Marie reprenait conscience. Cela se faisait par paliers, comme si elle revenait à la surface de l'océan après une longue et profonde plongée. Elle avait la bouche épouvantablement sèche et amère, mal au cœur, la poitrine oppressée.

Elle ouvrit enfin les yeux, et une nausée la secoua.

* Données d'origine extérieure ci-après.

(* ===== verification/Fs.v ===== *)
(** * Files, crashes and storage errors

    The storage engine keeps one directory: a write-ahead log, a manifest with
    its temporary copy, and one file per table. This file models that directory,
    the file operations the engine uses, and what a crash leaves of it: the
    operations take effect in order, a crash may happen between any two of them,
    and a file keeps at least the bytes that were synced and at most the bytes
    that were written. crates/storage/src/error.rs is the error type. *)

From S2P Require Import Prelude.

(** ** Errors *)

Inductive io_kind := NotFound | UnexpectedEof.

(** [error.rs], with [Panic] for an [unwrap], an [expect] or an index that is out
    of range, and [NoFuel] for a loop of the model that was given too few turns.
    Messages are dropped. *)
Inductive Error :=
| Io (k : io_kind)
| Corruption
| Panic
| NoFuel.

(** [storage::Result]. *)
Definition Res (A : Type) : Type := Result A Error.

#[export] Instance Res_ret : MRet Res := λ A a, Ok a.
#[export] Instance Res_bind : MBind Res := λ A B k r,
  match r with Ok a => k a | Err e => Err e end.

Definition fail {A} (e : Error) : Res A := Err e.

(** ** Files *)

(** [wal], [MANIFEST], [MANIFEST.tmp] and [{id:08}.sst]. *)
Inductive file := FWal | FManifest | FTmp | FTable (id : N).

#[export] Instance file_eq_dec : EqDecision file.
Proof. solve_decision. Defined.
#[export] Instance file_countable : Countable file.
Proof.
  apply (inj_countable'
    (λ f, match f with FWal => inl 0%N | FManifest => inl 1%N | FTmp => inl 2%N
          | FTable i => inr i end)
    (λ s, match s with inl 0%N => FWal | inl 1%N => FManifest | inl _ => FTmp
          | inr i => FTable i end)).
  by intros [].
Defined.

(** The bytes of a file, of which the first [f_synced] are on the disk. *)
Record File := mkFile { f_data : bytes; f_synced : nat }.

Abbreviation Dir := (gmap file File).

Inductive fs_op :=
| Create (f : file)
| Touch (f : file)
| Append (f : file) (bs : bytes)
| SetLen (f : file) (n : nat)
| Sync (f : file)
| Remove (f : file)
| Rename (f g : file).

Definition apply_op (d : Dir) (op : fs_op) : Dir :=
  match op with
  | Create f => <[f := mkFile [] 0]> d
  | Touch f => match d !! f with Some _ => d | None => <[f := mkFile [] 0]> d end
  | Append f bs => alter (λ x, mkFile (f_data x ++ bs) (f_synced x)) f d
  | SetLen f n => alter (λ x, mkFile (resize n x00 (f_data x)) (Nat.min n (f_synced x))) f d
  | Sync f => alter (λ x, mkFile (f_data x) (length (f_data x))) f d
  | Remove f => delete f d
  | Rename f g => match d !! f with Some x => <[g := x]> (delete f d) | None => d end
  end.

Definition apply_ops (d : Dir) (ops : list fs_op) : Dir := foldl apply_op d ops.

(** ** Crashes *)

(** What may be left of a file: a prefix that contains everything synced. *)
Definition cut_file (x y : File) : Prop :=
  ∃ n, (f_synced x <= n)%nat ∧ y = mkFile (take n (f_data x)) (length (take n (f_data x))).

Definition cut (d d' : Dir) : Prop :=
  ∀ f, option_relation cut_file (λ _, False) (λ _, False) (d !! f) (d' !! f).

(** The directories a crash during [ops] can leave. *)
Definition crashes (d : Dir) (ops : list fs_op) (d' : Dir) : Prop :=
  ∃ ops1 ops2, ops = ops1 ++ ops2 ∧ cut (apply_ops d ops1) d'.

(** ** Computations over a directory

    The answer and the file operations performed, failed or not. *)

Definition IO (A : Type) : Type := Dir → Res A * list fs_op.

#[export] Instance IO_ret : MRet IO := λ A a _, (Ok a, []).
#[export] Instance IO_bind : MBind IO := λ A B k m d,
  match m d with
  | (Ok a, ops) => let '(r, ops') := k a (apply_ops d ops) in (r, ops ++ ops')
  | (Err e, ops) => (Err e, ops)
  end.

Definition perform (op : fs_op) : IO unit := λ _, (Ok tt, [op]).
Definition throw {A} (e : Error) : IO A := λ _, (Err e, []).
Definition reads {A} (f : Dir → Res A) : IO A := λ d, (f d, []).
Definition exists_file (f : file) : IO bool := λ d, (Ok (bool_decide (is_Some (d !! f))), []).

(** The directory after a computation. *)
Definition after {A} (m : IO A) (d : Dir) : Dir := apply_ops d (m d).2.

Definition read_file (f : file) (d : Dir) : Res bytes :=
  match d !! f with Some x => Ok (f_data x) | None => Err (Io NotFound) end.

(** ** Lemmas *)

Lemma apply_ops_app d ops1 ops2 : apply_ops d (ops1 ++ ops2) = apply_ops (apply_ops d ops1) ops2.
Proof. apply foldl_app. Qed.

(** A computation that answers runs its first part, then the rest. *)
Lemma io_bind_ok {A B} (m : IO A) (k : A → IO B) d a ops :
  m d = (Ok a, ops) →
  (m ≫= k) d = ((k a (apply_ops d ops)).1, ops ++ (k a (apply_ops d ops)).2).
Proof. intros Hm. unfold mbind, IO_bind. rewrite Hm. by destruct (k a _). Qed.

Lemma io_bind_intro {A B} (m : IO A) (k : A → IO B) d a ops1 r ops2 :
  m d = (Ok a, ops1) → k a (apply_ops d ops1) = (r, ops2) → (m ≫= k) d = (r, ops1 ++ ops2).
Proof. intros Hm Hk. by rewrite (io_bind_ok _ _ _ _ _ Hm), Hk. Qed.

Lemma reads_bind {A B} (f : Dir → Res A) (k : A → IO B) d a : f d = Ok a → (reads f ≫= k) d = k a d.
Proof. intros Hf. unfold mbind, IO_bind, reads. rewrite Hf. simpl. by destruct (k a d). Qed.

Lemma io_bind_assoc {A B C} (m : IO A) (f : A → IO B) (g : B → IO C) d :
  ((m ≫= f) ≫= g) d = (m ≫= λ a, f a ≫= g) d.
Proof.
  unfold mbind, IO_bind. destruct (m d) as [[a|e] ops]; [|done].
  destruct (f a (apply_ops d ops)) as [[b|e] ops']; [|done]. rewrite apply_ops_app.
  destruct (g b _). by rewrite app_assoc.
Qed.

Lemma io_bind_inv {A B} (m : IO A) (k : A → IO B) d b ops :
  (m ≫= k) d = (Ok b, ops) →
  ∃ a ops1 ops2, m d = (Ok a, ops1) ∧ k a (apply_ops d ops1) = (Ok b, ops2) ∧ ops = ops1 ++ ops2.
Proof.
  unfold mbind, IO_bind. destruct (m d) as [[a|e] ops1]; [|done].
  destruct (k a (apply_ops d ops1)) as [r ops2] eqn:Hk. intros [= -> <-].
  by exists a, ops1, ops2.
Qed.

Lemma cut_refl_synced d :
  (∀ f x, d !! f = Some x → f_synced x = length (f_data x)) → cut d d.
Proof.
  intros Hs f. destruct (d !! f) as [x|] eqn:Hf; [|done]. simpl.
  exists (length (f_data x)). rewrite firstn_all, (Hs _ _ Hf). split; [done|].
  rewrite <-(Hs _ _ Hf). by destruct x.
Qed.

(** A crash may also lose nothing. *)
Definition sync_all (d : Dir) : Dir := (λ x, mkFile (f_data x) (length (f_data x))) <$> d.

Lemma cut_sync_all d : cut d (sync_all d).
Proof.
  intros f. unfold sync_all. rewrite lookup_fmap. destruct (d !! f) as [x|]; [|done]. simpl.
  exists (length (f_data x) `max` f_synced x)%nat. split; [lia|]. by rewrite take_ge by lia.
Qed.

(** A crash may lose unsynced bytes of one file only. *)
Lemma cut_one d f x y : d !! f = Some x → cut_file x y → cut d (<[f := y]> (sync_all d)).
Proof.
  intros Hx Hy g. destruct (decide (g = f)) as [->|Hne].
  - by rewrite lookup_insert_eq, Hx.
  - rewrite lookup_insert_ne by done. apply cut_sync_all.
Qed.

(** [cut_refl_synced] as a test, for a concrete directory. *)
Definition all_synced (d : Dir) : bool :=
  forallb (λ p : file * File, f_synced p.2 =? length (f_data p.2))%nat (map_to_list d).

Lemma all_synced_cut d : all_synced d = true → cut d d.
Proof.
  intros Hs. apply cut_refl_synced. intros f x Hf. unfold all_synced in Hs.
  rewrite forallb_forall in Hs. apply elem_of_map_to_list, list_elem_of_In in Hf.
  apply Nat.eqb_eq, (Hs _ Hf).
Qed.

Lemma cut_lookup d d' f :
  cut d d' → match d !! f with
             | Some x => ∃ y, d' !! f = Some y ∧ cut_file x y
             | None => d' !! f = None
             end.
Proof.
  intros Hc. specialize (Hc f). destruct (d !! f) as [x|], (d' !! f) as [y|]; simpl in Hc; by eauto.
Qed.

(** A file whose bytes are all on the disk survives. *)
Lemma cut_synced d d' f x :
  cut d d' → d !! f = Some x → f_synced x = length (f_data x) →
  d' !! f = Some x.
Proof.
  intros Hc Hf Hs. pose proof (cut_lookup _ _ f Hc) as Hl. rewrite Hf in Hl.
  destruct Hl as (y & -> & n & Hn & ->). rewrite take_ge by lia. rewrite <-Hs. by destruct x.
Qed.

Lemma crashes_app d ops1 ops2 d' :
  crashes d (ops1 ++ ops2) d' ↔ crashes d ops1 d' ∨ crashes (apply_ops d ops1) ops2 d'.
Proof.
  split.
  - intros (o1 & o2 & Heq & Hc). apply app_eq_inv in Heq as [(k & -> & ->)|(k & -> & ->)].
    + left. by exists o1, k.
    + right. exists k, o2. split; [done|]. by rewrite <-apply_ops_app.
  - intros [(o1 & o2 & -> & Hc)|(o1 & o2 & -> & Hc)].
    + exists o1, (o2 ++ ops2). by rewrite app_assoc.
    + exists (ops1 ++ o1), o2. by rewrite app_assoc, apply_ops_app.
Qed.

Lemma crashes_cons d op ops d' :
  crashes d (op :: ops) d' ↔ cut d d' ∨ crashes (apply_op d op) ops d'.
Proof.
  split.
  - intros ([|o o1] & o2 & Heq & Hc); [by left|]. simplify_eq/=. right. by exists o1, o2.
  - intros [Hc|(o1 & o2 & -> & Hc)]; [by exists [], (op :: ops)|by exists (op :: o1), o2].
Qed.

Lemma crashes_nil d d' : crashes d [] d' ↔ cut d d'.
Proof.
  split; [|by exists [], []]. intros (o1 & o2 & Heq & Hc).
  symmetry in Heq. apply app_eq_nil in Heq as [-> ->]. done.
Qed.

(** ** Operations on some files only *)

Definition within (P : file → Prop) (op : fs_op) : Prop :=
  match op with
  | Create f | Touch f | Append f _ | SetLen f _ | Sync f | Remove f => P f
  | Rename f g => P f ∧ P g
  end.

Lemma within_impl (P Q : file → Prop) ops :
  (∀ f, P f → Q f) → Forall (within P) ops → Forall (within Q) ops.
Proof. intros HPQ Hops. eapply Forall_impl; [exact Hops|]. intros []; simpl; intuition. Qed.

Lemma within_other P ops d g : Forall (within P) ops → ¬ P g → apply_ops d ops !! g = d !! g.
Proof.
  intros Hops Hg. revert d. induction Hops as [|op ops Hop _ IH]; intros d; [done|].
  change (apply_ops d (op :: ops)) with (apply_ops (apply_op d op) ops). rewrite IH.
  assert (∀ f, P f → f ≠ g) as Hne by (by intros f Hf ->).
  destruct op as [f|f|f bs|f n|f|f|f g']; simpl in *.
  - rewrite lookup_insert_ne by auto. done.
  - destruct (d !! f); [done|]. rewrite lookup_insert_ne by auto. done.
  - rewrite lookup_alter_ne by auto. done.
  - rewrite lookup_alter_ne by auto. done.
  - rewrite lookup_alter_ne by auto. done.
  - rewrite lookup_delete_ne by auto. done.
  - destruct Hop. destruct (d !! f); [|done].
    rewrite lookup_insert_ne, lookup_delete_ne by auto. done.
Qed.

(** A synced file the operations leave alone survives a crash among them. *)
Lemma crashes_within P ops d d' g x :
  crashes d ops d' → Forall (within P) ops → ¬ P g →
  d !! g = Some x → f_synced x = length (f_data x) → d' !! g = Some x.
Proof.
  intros (ops1 & ops2 & -> & Hc) [Hops _]%Forall_app Hg Hx Hs.
  eapply cut_synced; [exact Hc| |done]. by rewrite (within_other P).
Qed.

Lemma crashes_within_None P ops d d' g :
  crashes d ops d' → Forall (within P) ops → ¬ P g → d !! g = None → d' !! g = None.
Proof.
  intros (ops1 & ops2 & -> & Hc) [Hops _]%Forall_app Hg Hx.
  pose proof (cut_lookup _ _ g Hc) as Hl. by rewrite (within_other P), Hx in Hl by done.
Qed.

Elle roula sur le drap trempé de sueur, tâtonna au hasard. Il y avait toujours un verre rempli d'eau sur sa table de nuit. Elle le heurta, le renversa par terre.

— Merde !

Elle se souleva sur un coude, tourna la tête.

Et le vit.

Elle demeura paralysée, son cauchemar — en un instant de lucidité, elle se demanda si ç'avait bien été un cauchemar — rejoignant la réalité.

Sa silhouette se découpait sur le rectangle de la fenêtre, haute et massive, immobile. Elle entendait son souffle rauque. Elle sentait son regard.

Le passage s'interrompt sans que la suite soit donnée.